• What the exercise asks: Only one stretch of the listing below is wanted. Begin at the line that has "(** The character", stop after the line that has "match r' with", and repeat every line in between exactly.

• Records for the exercise:
(* ===== verification/SchedInv.v ===== *)
(** * Scheduler: the invariant of the instances

    [Glob born d L evs]: over the table [d], the permits [L] held anywhere (by programs and
    timers) and the history [evs] are consistent: no token has two permits or was run
    besides, and the number of runs of a row is covered by its counted attempts plus the
    one in progress.  [born] is the [maxAttempts] a row was inserted with.

    Every call a program may make ([wp]) keeps it, and so does every step of a world
    ([WInv]). *)

From stdpp Require Import base gmap strings list fin_maps relations.
From Stdlib Require Import ZArith Lia.
From S2P Require Import Prelude.
From S2P Require Import JsCollections.
From S2P Require Import SchedTypes.
From S2P Require Import SchedStore.
From S2P Require Import SchedTable.
From S2P Require Import SchedExecutor.
From S2P Require Import SchedWorld.
From S2P Require Import SchedOnce.

#[local] Open Scope Z_scope.

(** The tasks whose handler was run, oldest first. *)
Definition ran (evs : list event) : list ScheduledTask :=
  omap (fun e => match e with Ran t => Some t | Reported _ => None end) evs.

Definition run_toks (L : list permit) : list token :=
  omap (fun p => match p with MayRun tok => Some tok | MayFire _ => None end) L.

(** Runs of the row [id], made or allowed. *)
Definition runs_of (id : Z) (L : list permit) (evs : list event) : Z :=
  Z.of_nat (length (filter (fun tok : token => tok.1 = id) (run_toks L ++ (task_tok <$> ran evs)))).
(** A retention pass over the task table, whenever it is aborted: only finished rows go,
    and it reports how many; a drained pass leaves nothing past either window; and a pass
    that is not aborted drains what its budget covers, one statement kept in reserve for
    the second window. *)
Lemma prune_drains_the_windows (now : Z) (aborted : nat -> bool) (options : RetentionOptions) (d : TaskTable) :
  TableOk d -> 0 < r_batchSize options -> isSafeInteger (r_batchSize options) = true ->
  exists summary d', prune_tasks now aborted options d = (Ok summary, d') /\ left_of d d' /\
    rs_deleted summary = past_tasks now options d - past_tasks now options d' /\
    (rs_drained summary = true -> past_tasks now options d' = 0) /\
    ((forall k, aborted k = false) ->
     past_tasks now options d < (r_maxBatchesPerPass options - 1) * r_batchSize options -> rs_drained summary = true).
Proof.
  intros HT Hpos Hsafe. apply (prune_drains aborted (left_of d)); [|done|done].
  split; [done|done|]. intros id r Hr Hn. congruence.
Qed.

(** Two finished rows are past their window, one is kept. *)
Definition finished (id finishedAt : Z) (s : ScheduledTaskStatus) : ScheduledTask :=
  assign_columns [set_status s; set_finishedAt (Some finishedAt)]
    (new_row id {| n_jobId := 1; n_taskType := "t"; n_payload := EngineTypes.JNull; n_scheduledFor := id; n_runAt := 0;
                   n_maxAttempts := 1; n_missedAfter := None |}).

Definition three_finished : TaskTable :=
  {| rows := {[ 1 := finished 1 0 Succeeded; 2 := finished 2 5 Failed; 3 := finished 3 2000 Succeeded ]}; nextTaskId := 4; dialect := Postgres |}.
(** The transaction's state: the tables, and what the closures collect. *)
Record ProvisionState := {
  pt_db : Db;
  pt_seeded : list Z;
  pt_runOptions : list Z;
  pt_grace : list Z;
  pt_payload : list Z;
}.

Definition on_jobs (f : JobTable -> JobTable) (s : ProvisionState) : ProvisionState :=
  {| pt_db := {| db_jobs := f (db_jobs (pt_db s)); db_tasks := db_tasks (pt_db s) |};
     pt_seeded := pt_seeded s; pt_runOptions := pt_runOptions s; pt_grace := pt_grace s; pt_payload := pt_payload s |}.

Definition on_db (f : Db -> Db) (s : ProvisionState) : ProvisionState :=
  {| pt_db := f (pt_db s); pt_seeded := pt_seeded s; pt_runOptions := pt_runOptions s; pt_grace := pt_grace s;
     pt_payload := pt_payload s |}.

Definition seed_ids (ids : list Z) (s : ProvisionState) : ProvisionState :=
  {| pt_db := pt_db s; pt_seeded := foldl set_add (pt_seeded s) ids; pt_runOptions := pt_runOptions s;
     pt_grace := pt_grace s; pt_payload := pt_payload s |}.

Definition outdated_grace (scope : ProvisionScope) (row : ScheduledJob) : bool :=
  negb (j_misfireGraceSeconds row =? sc_misfireGraceSeconds scope).

Definition outdated_options (scope : ProvisionScope) (row : ScheduledJob) : bool :=
  outdated_grace scope row || negb (bool_decide (j_misfirePolicy row = sc_misfirePolicy scope)) ||
  negb (j_maxAttempts row =? sc_maxAttempts scope).

Definition outdated_payload (scope : ProvisionScope) (row : ScheduledJob) : bool :=
  negb (json_equal (j_payload row) (sc_payload scope)).

Definition existing_of (row : ScheduledJob) : ExistingJob :=
  {| ej_id := j_id row; ej_name := j_name row; ej_schedule := rowSchedule row;
     ej_hasClock := bool_decide (j_nextRunAt row <> None) |}.

Definition new_job (scope : ProvisionScope) (job : DesiredJob) : NewScheduledJob :=
  {| nj_name := dj_name job; nj_owner := sc_owner scope; nj_taskType := sc_taskType scope;
     nj_payload := sc_payload scope; nj_schedule := scheduleColumns (dj_schedule job);
     nj_nextRunAt := dj_firstRunAt job; nj_runOptions := scope_options scope |}.

(** The port [provisionTransaction] hands to the work. *)
Definition durable_tx (scope : ProvisionScope) (now : Z) : ProvisionTx ProvisionState := {|
  findExisting s :=
    let rows := findManyByOwner (sc_owner scope) (db_jobs (pt_db s)) in
    let ids p := j_id <$> List.filter p rows in
    (existing_of <$> rows,
     {| pt_db := pt_db s; pt_seeded := pt_seeded s; pt_runOptions := pt_runOptions s ++ ids (outdated_options scope);
        pt_grace := pt_grace s ++ ids (outdated_grace scope); pt_payload := pt_payload s ++ ids (outdated_payload scope) |});
  insert desired s :=
    insertMany now (new_job scope <$> desired) (db_jobs (pt_db s)) ≫= fun '(ids, jobs') =>
    Ok (ids, seed_ids ids (on_jobs (fun _ => jobs') s));
  redefine jobId schedule nextRunAt s :=
    seed_ids [jobId] (on_jobs (updateDefinition jobId (scheduleColumns schedule) nextRunAt (scope_options scope)) s);
  withdrawPendingTasks ids s :=
    on_db (fun d => {| db_jobs := db_jobs d; db_tasks := deletePendingByJobIds ids (db_tasks d) |}) s;
  deleteJobs ids s := on_db (deleteManyByIds ids) s;
|}.

Section Durable.
Context `{CronParser} `{Luxon}.

Definition fresh_state (d : Db) : ProvisionState :=
  {| pt_db := d; pt_seeded := []; pt_runOptions := []; pt_grace := []; pt_payload := [] |}.

(** What follows the work: run options, payloads, deadlines. *)
Definition refresh_unchanged (scope : ProvisionScope) (now : Z) (s : ProvisionState) : Db :=
  let d := pt_db s in
  {| db_jobs := updatePayload (pt_payload s) (sc_payload scope)
                  (updateRunOptions (pt_runOptions s) (scope_options scope) (db_jobs d));
     db_tasks := updateMissedAfterForJobs now (pt_grace s) (sc_misfireGraceSeconds scope) (db_tasks d) |}.

Definition provisionTransaction (options : MaterializerOptions) (scope : ProvisionScope) (desired : list DesiredJob)
    (interrupt : nat -> option SchedError) (now : Z) (d : Db) : sresult (ProvisionSummary * Db) :=
  let lifted := (liftQuarantineByOwner (sc_owner scope) (db_jobs d)).2 in
  provision (durable_tx scope now) desired (fresh_state {| db_jobs := lifted; db_tasks := db_tasks d |})
    ≫= fun '(summary, s) =>
  seedInitialOccurrences options (pt_seeded s) interrupt now (refresh_unchanged scope now s) ≫= fun d' =>
  Ok (summary, d').

(** [JobProvisioner.provision]. *)
Definition provision_jobs (owners : OwnerRegistry) (options : MaterializerOptions) (scope : ProvisionScope)
    (desired : list DesiredJob) (interrupt : nat -> option SchedError) (now : Z) (d : Db)
  : sresult ProvisionSummary * Db :=
  match assertProvisionableOwner owners (sc_owner scope) with
  | Err e => (Err e, d)
  | Ok _ => transaction (provisionTransaction options scope desired interrupt now) d
  end.

End Durable.

(** ** Deprovisioning *)

(** [ObservedJob] is a job's id and the payload it was read with. *)
Inductive DeprovisionScope :=
  | MemberScope (owner : Owner)
  | OwnerScope (ownerType ownerId : string)
  | TaskTypeScope (ownerType ownerId taskType : string)
  | JobScope (id : Z) (payload : Payload).

Definition deleteScope (unchanged : Payload -> Payload -> bool) (target : DeprovisionScope) (d : Db) : Z * Db :=
  match target with
  | MemberScope o => deleteByOwnerMember o d
  | OwnerScope ownerType ownerId => deleteByOwnerRef ownerType ownerId d
  | TaskTypeScope ownerType ownerId taskType => deleteByOwnerTaskType ownerType ownerId taskType d
  | JobScope id payload => deleteIfPayloadUnchanged unchanged id payload d
  end.

(** [deprovision], over [deprovisionTransaction]: how many jobs were removed. *)
Definition deprovision (unchanged : Payload -> Payload -> bool) (target : DeprovisionScope) (d : Db) : Z * Db :=
  deleteScope unchanged target d.

(** ** Scheduler: a schedule's identity

    [schedule-identity.ts]: two schedules have the same canonical text exactly when they
    are the same rule, so provisioning never mistakes one for another. *)

#[local] Open Scope Z_scope.

(** ** Quoted strings *)

Definition quote_char : Ascii.ascii := Ascii.ascii_of_nat 34.
Definition backslash : Ascii.ascii := Ascii.ascii_of_nat 92.

Definition unhex (c : Ascii.ascii) : nat :=
  let n := Ascii.nat_of_ascii c in if (n <? 58)%nat then n - 48 else n - 87.

(** The character an escape or a plain character stands for, and what follows it. *)
Definition read_char (s : string) : option (Ascii.ascii * string) :=
  match s with
  | String c r =>
      if bool_decide (c = backslash) then
        match r with
        | String e r' =>
            match Ascii.nat_of_ascii e with
            | 98%nat => Some (Ascii.ascii_of_nat 8, r')
            | 116%nat => Some (Ascii.ascii_of_nat 9, r')
            | 110%nat => Some (Ascii.ascii_of_nat 10, r')
            | 102%nat => Some (Ascii.ascii_of_nat 12, r')
            | 114%nat => Some (Ascii.ascii_of_nat 13, r')
            | 117%nat =>
                match r' with
                | String _ (String _ (String h (String l r''))) => Some (Ascii.ascii_of_nat (16 * unhex h + unhex l), r'')
                | _ => None
                end
            | _ => Some (e, r')
            end
        | EmptyString => None
        end
      else Some (c, r)
  | EmptyString => None
  end.
(** ** The claims *)

(** C13. Once a provision commits: every row of the owner member is one of the desired jobs,
    with the desired schedule, the request's run options and payload, and no quarantine;
    every desired job has a row; a row that was there under a desired name keeps its id,
    and its clock too when its definition already held; and no other owner's row changes,
    appears or goes. *)
Theorem provision_matches_desired `{CronParser} `{Luxon} (options : MaterializerOptions) (scope : ProvisionScope)
    (desired : list DesiredJob) (interrupt : nat -> option SchedError) (now : Z) (d d' : Db) (summary : ProvisionSummary) :
  JobsOk (db_jobs d) -> NoDup (dj_name <$> desired) ->
  provisionTransaction options scope desired interrupt now d = Ok (summary, d') ->
  (forall id j, jobs (db_jobs d') !! id = Some j -> owned_by_member (sc_owner scope) j = true ->
     exists job, job ∈ desired /\ settled scope job j) /\
  (forall job, job ∈ desired -> exists id j, jobs (db_jobs d') !! id = Some j /\ settled scope job j) /\
  (forall job id j, job ∈ desired -> jobs (db_jobs d) !! id = Some j -> owned_by_member (sc_owner scope) j = true ->
     j_name j = dj_name job -> exists j', jobs (db_jobs d') !! id = Some j' /\ j_name j' = j_name j /\
       (holdsDefinition (existing_of j) job = true -> j_nextRunAt j' = j_nextRunAt j /\ j_lastFiredAt j' = j_lastFiredAt j)) /\
  (forall id j, owned_by_member (sc_owner scope) j = false ->
     jobs (db_jobs d') !! id = Some j <-> jobs (db_jobs d) !! id = Some j).
Proof.
  intros HJ Hnd Hp. split_and!.
  - intros id j. by apply (committed_settled options scope desired interrupt now d d' summary).
  - intros job. by apply (committed_exists options scope desired interrupt now d d' summary).
  - intros job id j. by apply (committed_kept options scope desired interrupt now d d' summary).
  - intros id j Ho. split; [by apply (committed_foreign_back options scope desired interrupt now d d' summary)|].
    by apply (committed_foreign options scope desired interrupt now d d' summary).
Qed.
Definition set_timeout (h : nat) (r : TaskRequest) : TaskRequest :=
  {| rq_requestId := rq_requestId r; rq_requesterId := rq_requesterId r; rq_taskType := rq_taskType r;
     rq_timeout := Some h; rq_acceptInProgress := rq_acceptInProgress r; rq_timeoutRefreshes := rq_timeoutRefreshes r |}.
Definition set_accepting (p : bool) (r : TaskRequest) : TaskRequest :=
  {| rq_requestId := rq_requestId r; rq_requesterId := rq_requesterId r; rq_taskType := rq_taskType r;
     rq_timeout := rq_timeout r; rq_acceptInProgress := p; rq_timeoutRefreshes := rq_timeoutRefreshes r |}.
Definition set_refreshes (n : Z) (r : TaskRequest) : TaskRequest :=
  {| rq_requestId := rq_requestId r; rq_requesterId := rq_requesterId r; rq_taskType := rq_taskType r;
     rq_timeout := rq_timeout r; rq_acceptInProgress := rq_acceptInProgress r; rq_timeoutRefreshes := n |}.

Definition has_id (requestId : string) (b : Broker) (r : nat) : bool :=
  match requests (host b) !! r with Some q => bool_decide (rq_requestId q = requestId) | None => false end.

(** [this.pendingTaskRequests.findIndex((r) => r.requestId === requestId)], with the
    element. *)
Definition find_request (requestId : string) (b : Broker) : option (nat * nat) :=
  list_find (fun r => has_id requestId b r = true) (pendingTaskRequests b).

Section Operations.
Context (config : TaskRunnersConfig).
(** The [k]-th call of [nanoid(8)]. *)
Context (nanoid : nat -> string).

(** ** Requests *)

Definition createRequestTimeout (requestId : string) (b : Broker) : nat * Broker :=
  setTimeout (RequestTimeout requestId) (taskRequestTimeout config * toMilliseconds) b.

Definition refreshRequestTimeout (r : nat) (b : Broker) : Broker :=
  match requests (host b) !! r with
  | None => b
  | Some request =>
      let isPending := existsb (has_id (rq_requestId request) b) (pendingTaskRequests b) in
      let refreshes := rq_timeoutRefreshes request in
      if isPending && (refreshes <? MAX_REQUEST_TIMEOUT_REFRESHES) then
        let b := change_request r (set_refreshes (refreshes + 1)) b in
        let b := clearTimeout (rq_timeout request) b in
        let '(h, b) := createRequestTimeout (rq_requestId request) b in
        change_request r (set_timeout h) b
      else b
  end.

(** ** Offers *)

Definition discardOffers (shouldDiscard : TaskOffer -> bool) (b : Broker) : Broker :=
  with_offers (List.filter (fun o => negb (shouldDiscard o))) b.

Definition expireTasks (b : Broker) : Broker :=
  discardOffers (fun o => negb (of_validFor o =? -1) && (of_validUntil o <? mono (host b))) b.

Definition discardOffersFrom (runnerId : string) (b : Broker) : Broker :=
  discardOffers (fun o => bool_decide (of_runnerId o = runnerId)) b.

Definition discardOffersFromUnreachableRunners (b : Broker) : Broker :=
  discardOffers (fun o => match map_get (of_runnerId o) (knownRunners b) with
                          | Some k => negb (kr_reachable k)
                          | None => false
                          end) b.

(** ** Tasks *)

Definition getInFlightTaskIds (runnerId : string) (b : Broker) : list string :=
  tk_id <$> List.filter (fun t => bool_decide (tk_runnerId t = runnerId)) (tasks b).*2.

Definition untrackTask (taskId : string) (b : Broker) : option Task * Broker :=
  match map_get taskId (tasks b) with
  | Some task => (Some task, with_tasks (map_delete taskId) (clearTimeout (tk_timeout task) b))
  | None => (None, b)
  end.

Definition cancelTask (taskId reason : string) (b : Broker) : Broker :=
  match untrackTask taskId b with
  | (Some task, b) => messageRunner (tk_runnerId task) (TaskCancel taskId reason) b
  | (None, b) => b
  end.

Definition failTask (taskId : string) (error : BrokerError) (b : Broker) : Broker :=
  match untrackTask taskId b with
  | (Some task, b) => messageRequester (tk_requesterId task) (TaskError taskId (BrokerFailure error)) b
  | (None, b) => b
  end.

Definition failTasks (taskIds : list string) (error : BrokerError) (b : Broker) : Broker :=
  foldl (fun b taskId => failTask taskId error b) b taskIds.

Definition taskDoneHandler (taskId : string) (data : JsonValue) (b : Broker) : Broker :=
  match untrackTask taskId b with
  | (Some task, b) => messageRequester (tk_requesterId task) (TaskDone (tk_id task) data) b
  | (None, b) => b
  end.

Definition taskErrorHandler (taskId : string) (error : TaskFailure) (b : Broker) : Broker :=
  match untrackTask taskId b with
  | (Some task, b) => messageRequester (tk_requesterId task) (TaskError (tk_id task) error) b
  | (None, b) => b
  end.

(** [getRunnerOrFailTask]: the runner's id, or the error to throw once [failTask] has sent
    it. *)
Definition getRunnerOrFailTask (taskId : string) (b : Broker) : Prelude.result BrokerError string * Broker :=
  match map_get taskId (tasks b) with
  | None => (Err (UnexpectedError ("Cannot find runner, failed to find task (" +:+ taskId +:+ ")")), b)
  | Some task =>
      match map_get (tk_runnerId task) (knownRunners b) with
      | None =>
          let error := UnexpectedError ("Cannot find runner, failed to find runner (" +:+ tk_runnerId task +:+ ")") in
          (Err error, failTask taskId error b)
      | Some k =>
          if kr_reachable k then (Ok (rn_id (kr_runner k)), b)
          else let error := TaskRunnerUnreachableError taskId (tk_runnerId task) in (Err error, failTask taskId error b)
      end
  end.

(** [handleTaskTimeout], to its end or its [await]. *)
Definition handleTaskTimeout (taskId : string) (b : Broker) : Broker :=
  match map_get taskId (tasks b) with
  | None => b
  | Some task =>
      let isCappedByShutdown :=
        match shutdownDeadline b with Some d => bool_decide (tk_timesOutAt task = Some d) | None => false end in
      let error := if isCappedByShutdown then TaskRunnerShutdownTimeoutError
                   else TaskRunnerExecutionTimeoutError (taskTimeout config) (mode config) in
      match mode config with
      | Internal =>
          let b := match shutdownDeadline b with
                   | None => emit (TimedOutDuringTask (tk_runnerId task)) b
                   | Some _ => b end in
          taskErrorHandler taskId (BrokerFailure error) b
      | External =>
          let reason := if isCappedByShutdown then "Task aborted because this n8n instance is shutting down"
                        else "Task execution timed out" in
          spawn (TimingOut taskId error) (messageRunner (tk_runnerId task) (TaskCancel taskId reason) b)
      end
  end.

(** ** Runners that do not answer *)

Definition monotonicNowMs (b : Broker) : Z := mono (host b) / 1000000.

Definition isSilent (runnerId : string) (b : Broker) : bool :=
  negb (existsb (fun o => bool_decide (of_runnerId o = runnerId)) (pendingTaskOffers b)) &&
  bool_decide (getInFlightTaskIds runnerId b = []) &&
  negb (existsb (fun a => bool_decide (ra_runnerId a = runnerId)) (runnerAcceptRejects b).*2).

Definition reportUnresponsive (runnerId : string) (b : Broker) : bool * Broker :=
  match getInFlightTaskIds runnerId b with
  | [] => (true, emit (Unresponsive runnerId) b)
  | _ => (false, b)
  end.

Definition flagRunnerIfUnresponsive (runnerId : string) (b : Broker) : Broker :=
  let now := monotonicNowMs b in
  let previous := map_get runnerId (consecutiveAcceptTimeouts b) in
  let acceptWindowMs := taskAcceptTimeout config * toMilliseconds in
  if match previous with Some p => now - st_lastTimeoutAt p <? acceptWindowMs | None => false end then b
  else
    let failures := Z.min (match previous with Some p => st_count p | None => 0 end + 1) MAX_CONSECUTIVE_ACCEPT_TIMEOUTS in
    let b := with_strikes (map_set runnerId {| st_count := failures; st_lastTimeoutAt := now |}) b in
    if failures <? MAX_CONSECUTIVE_ACCEPT_TIMEOUTS then b
    else
      let '(reported, b) := reportUnresponsive runnerId b in
      if reported then with_strikes (map_delete runnerId) b else b.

• Result of the exercise:
(** The character an escape or a plain character stands for, and what follows it. *)
Definition read_char (s : string) : option (Ascii.ascii * string) :=
  match s with
  | String c r =>
      if bool_decide (c = backslash) then
        match r with
        | String e r' =>
            match Ascii.nat_of_ascii e with
            | 98%nat => Some (Ascii.ascii_of_nat 8, r')
            | 116%nat => Some (Ascii.ascii_of_nat 9, r')
            | 110%nat => Some (Ascii.ascii_of_nat 10, r')
            | 102%nat => Some (Ascii.ascii_of_nat 12, r')
            | 114%nat => Some (Ascii.ascii_of_nat 13, r')
            | 117%nat =>
                match r' with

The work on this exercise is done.